TASK TO COMPLETE ->
Of the lines listed below, return exactly those that run from the line containing "e => Raise e" through the line containing "(AddDate date 0", both included.

■ ■ ■ ■ ■

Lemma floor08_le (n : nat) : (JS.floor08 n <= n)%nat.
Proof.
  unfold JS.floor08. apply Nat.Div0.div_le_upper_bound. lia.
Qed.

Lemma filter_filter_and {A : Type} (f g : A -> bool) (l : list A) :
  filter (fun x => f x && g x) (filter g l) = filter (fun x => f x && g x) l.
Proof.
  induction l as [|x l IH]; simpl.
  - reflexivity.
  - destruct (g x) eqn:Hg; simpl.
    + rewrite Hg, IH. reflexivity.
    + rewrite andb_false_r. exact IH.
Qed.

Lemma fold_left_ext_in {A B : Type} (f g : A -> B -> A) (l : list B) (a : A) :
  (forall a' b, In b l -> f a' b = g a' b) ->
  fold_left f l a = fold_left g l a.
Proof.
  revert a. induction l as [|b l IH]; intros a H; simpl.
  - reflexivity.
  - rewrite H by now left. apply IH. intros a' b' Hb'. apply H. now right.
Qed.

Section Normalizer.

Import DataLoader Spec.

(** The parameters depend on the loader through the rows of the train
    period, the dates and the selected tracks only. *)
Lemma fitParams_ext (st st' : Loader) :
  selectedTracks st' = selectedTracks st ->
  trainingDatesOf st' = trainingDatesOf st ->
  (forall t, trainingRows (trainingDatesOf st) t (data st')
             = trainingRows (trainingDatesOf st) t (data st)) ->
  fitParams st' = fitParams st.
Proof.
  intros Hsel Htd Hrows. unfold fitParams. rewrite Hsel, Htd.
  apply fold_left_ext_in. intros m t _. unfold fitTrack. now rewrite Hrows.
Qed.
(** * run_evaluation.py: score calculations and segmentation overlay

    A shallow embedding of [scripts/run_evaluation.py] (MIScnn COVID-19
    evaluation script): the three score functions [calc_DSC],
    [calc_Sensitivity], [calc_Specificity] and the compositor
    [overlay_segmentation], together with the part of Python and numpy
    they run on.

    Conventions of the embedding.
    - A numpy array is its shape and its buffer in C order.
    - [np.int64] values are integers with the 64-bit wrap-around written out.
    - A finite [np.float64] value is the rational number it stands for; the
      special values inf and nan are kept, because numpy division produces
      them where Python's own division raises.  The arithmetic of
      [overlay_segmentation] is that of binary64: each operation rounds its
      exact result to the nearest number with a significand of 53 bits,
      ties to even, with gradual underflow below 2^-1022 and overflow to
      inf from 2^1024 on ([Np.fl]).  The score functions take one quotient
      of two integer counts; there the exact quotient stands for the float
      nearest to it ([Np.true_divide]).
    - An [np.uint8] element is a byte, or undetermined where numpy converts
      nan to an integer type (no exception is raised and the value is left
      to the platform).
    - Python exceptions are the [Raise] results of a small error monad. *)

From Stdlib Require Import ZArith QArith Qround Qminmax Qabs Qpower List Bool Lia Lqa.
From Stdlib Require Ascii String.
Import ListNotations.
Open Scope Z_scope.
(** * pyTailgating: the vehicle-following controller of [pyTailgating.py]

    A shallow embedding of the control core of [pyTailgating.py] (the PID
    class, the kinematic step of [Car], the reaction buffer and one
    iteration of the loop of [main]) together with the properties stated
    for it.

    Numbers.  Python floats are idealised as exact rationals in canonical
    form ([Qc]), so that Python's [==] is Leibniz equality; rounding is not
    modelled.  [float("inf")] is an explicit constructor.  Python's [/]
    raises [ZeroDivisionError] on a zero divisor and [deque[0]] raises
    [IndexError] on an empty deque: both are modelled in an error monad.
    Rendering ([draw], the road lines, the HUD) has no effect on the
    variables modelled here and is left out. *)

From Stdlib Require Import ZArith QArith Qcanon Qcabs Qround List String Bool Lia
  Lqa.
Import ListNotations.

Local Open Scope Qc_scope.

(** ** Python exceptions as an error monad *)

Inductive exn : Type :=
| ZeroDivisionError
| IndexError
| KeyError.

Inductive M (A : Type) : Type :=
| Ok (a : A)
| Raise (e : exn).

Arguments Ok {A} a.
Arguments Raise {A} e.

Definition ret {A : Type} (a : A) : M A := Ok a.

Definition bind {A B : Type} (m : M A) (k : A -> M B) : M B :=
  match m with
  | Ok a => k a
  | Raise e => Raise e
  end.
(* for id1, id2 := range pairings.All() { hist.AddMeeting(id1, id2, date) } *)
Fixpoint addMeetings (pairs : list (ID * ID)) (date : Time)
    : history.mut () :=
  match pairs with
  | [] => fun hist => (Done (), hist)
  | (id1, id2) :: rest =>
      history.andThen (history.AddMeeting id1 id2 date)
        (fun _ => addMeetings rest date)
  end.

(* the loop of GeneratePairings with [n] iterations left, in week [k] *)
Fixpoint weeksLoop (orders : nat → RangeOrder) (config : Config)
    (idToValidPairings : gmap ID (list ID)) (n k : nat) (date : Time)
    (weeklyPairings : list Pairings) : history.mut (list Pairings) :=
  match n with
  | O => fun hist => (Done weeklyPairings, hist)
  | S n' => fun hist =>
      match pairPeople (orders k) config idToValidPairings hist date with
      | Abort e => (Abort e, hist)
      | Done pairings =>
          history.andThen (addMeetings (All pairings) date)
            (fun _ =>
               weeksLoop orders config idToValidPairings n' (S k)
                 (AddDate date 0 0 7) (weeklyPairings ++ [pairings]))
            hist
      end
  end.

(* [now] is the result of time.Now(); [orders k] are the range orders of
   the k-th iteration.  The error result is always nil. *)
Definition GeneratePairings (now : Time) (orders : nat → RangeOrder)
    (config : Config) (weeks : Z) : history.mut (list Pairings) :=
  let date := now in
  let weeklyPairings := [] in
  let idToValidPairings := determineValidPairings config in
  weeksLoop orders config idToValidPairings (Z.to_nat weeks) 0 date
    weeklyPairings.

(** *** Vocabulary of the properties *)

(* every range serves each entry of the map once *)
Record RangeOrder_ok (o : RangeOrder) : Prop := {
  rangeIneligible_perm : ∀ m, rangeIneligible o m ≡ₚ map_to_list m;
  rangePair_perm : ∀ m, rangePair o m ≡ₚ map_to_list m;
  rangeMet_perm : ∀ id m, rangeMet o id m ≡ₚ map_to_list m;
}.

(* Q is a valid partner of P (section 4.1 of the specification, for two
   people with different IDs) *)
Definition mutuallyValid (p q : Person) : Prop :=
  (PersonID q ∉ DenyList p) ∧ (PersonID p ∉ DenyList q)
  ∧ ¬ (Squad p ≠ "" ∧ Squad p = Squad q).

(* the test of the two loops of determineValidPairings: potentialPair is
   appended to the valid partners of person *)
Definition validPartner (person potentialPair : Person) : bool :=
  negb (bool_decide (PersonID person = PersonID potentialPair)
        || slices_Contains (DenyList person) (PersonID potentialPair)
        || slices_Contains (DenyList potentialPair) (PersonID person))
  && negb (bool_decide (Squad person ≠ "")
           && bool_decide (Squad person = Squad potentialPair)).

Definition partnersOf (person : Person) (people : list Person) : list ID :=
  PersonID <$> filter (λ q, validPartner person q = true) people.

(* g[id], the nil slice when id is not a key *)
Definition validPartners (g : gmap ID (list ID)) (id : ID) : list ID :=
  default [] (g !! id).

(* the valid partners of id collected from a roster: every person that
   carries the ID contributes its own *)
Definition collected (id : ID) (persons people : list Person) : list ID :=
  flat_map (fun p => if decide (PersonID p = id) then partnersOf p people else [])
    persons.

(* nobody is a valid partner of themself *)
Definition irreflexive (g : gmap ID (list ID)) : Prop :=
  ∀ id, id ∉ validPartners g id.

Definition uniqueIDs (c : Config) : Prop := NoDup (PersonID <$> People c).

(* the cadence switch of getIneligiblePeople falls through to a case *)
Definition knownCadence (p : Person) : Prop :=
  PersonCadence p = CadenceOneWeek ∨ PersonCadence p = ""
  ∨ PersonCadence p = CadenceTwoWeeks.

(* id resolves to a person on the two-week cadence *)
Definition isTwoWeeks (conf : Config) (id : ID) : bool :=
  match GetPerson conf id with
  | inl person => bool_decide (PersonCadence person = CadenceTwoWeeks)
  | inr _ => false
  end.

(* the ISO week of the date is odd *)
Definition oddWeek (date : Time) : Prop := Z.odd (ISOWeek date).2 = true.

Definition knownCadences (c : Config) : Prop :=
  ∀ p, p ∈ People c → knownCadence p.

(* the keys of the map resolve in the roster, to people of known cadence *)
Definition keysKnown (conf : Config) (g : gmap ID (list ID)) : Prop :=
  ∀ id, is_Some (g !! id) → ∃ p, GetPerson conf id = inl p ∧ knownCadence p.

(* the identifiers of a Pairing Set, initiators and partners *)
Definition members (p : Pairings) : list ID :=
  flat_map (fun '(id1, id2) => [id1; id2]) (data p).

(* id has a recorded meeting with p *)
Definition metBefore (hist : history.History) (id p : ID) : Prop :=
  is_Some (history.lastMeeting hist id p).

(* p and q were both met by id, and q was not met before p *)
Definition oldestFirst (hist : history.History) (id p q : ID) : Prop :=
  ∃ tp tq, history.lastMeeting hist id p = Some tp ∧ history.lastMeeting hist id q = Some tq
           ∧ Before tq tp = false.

■ ■ ■ ■ ■

SOLVED PROBLEM ->
  | Raise e => Raise e
  end.
(* for id1, id2 := range pairings.All() { hist.AddMeeting(id1, id2, date) } *)
Fixpoint addMeetings (pairs : list (ID * ID)) (date : Time)
    : history.mut () :=
  match pairs with
  | [] => fun hist => (Done (), hist)
  | (id1, id2) :: rest =>
      history.andThen (history.AddMeeting id1 id2 date)
        (fun _ => addMeetings rest date)
  end.

(* the loop of GeneratePairings with [n] iterations left, in week [k] *)
Fixpoint weeksLoop (orders : nat → RangeOrder) (config : Config)
    (idToValidPairings : gmap ID (list ID)) (n k : nat) (date : Time)
    (weeklyPairings : list Pairings) : history.mut (list Pairings) :=
  match n with
  | O => fun hist => (Done weeklyPairings, hist)
  | S n' => fun hist =>
      match pairPeople (orders k) config idToValidPairings hist date with
      | Abort e => (Abort e, hist)
      | Done pairings =>
          history.andThen (addMeetings (All pairings) date)
            (fun _ =>
               weeksLoop orders config idToValidPairings n' (S k)
                 (AddDate date 0 0 7) (weeklyPairings ++ [pairings]))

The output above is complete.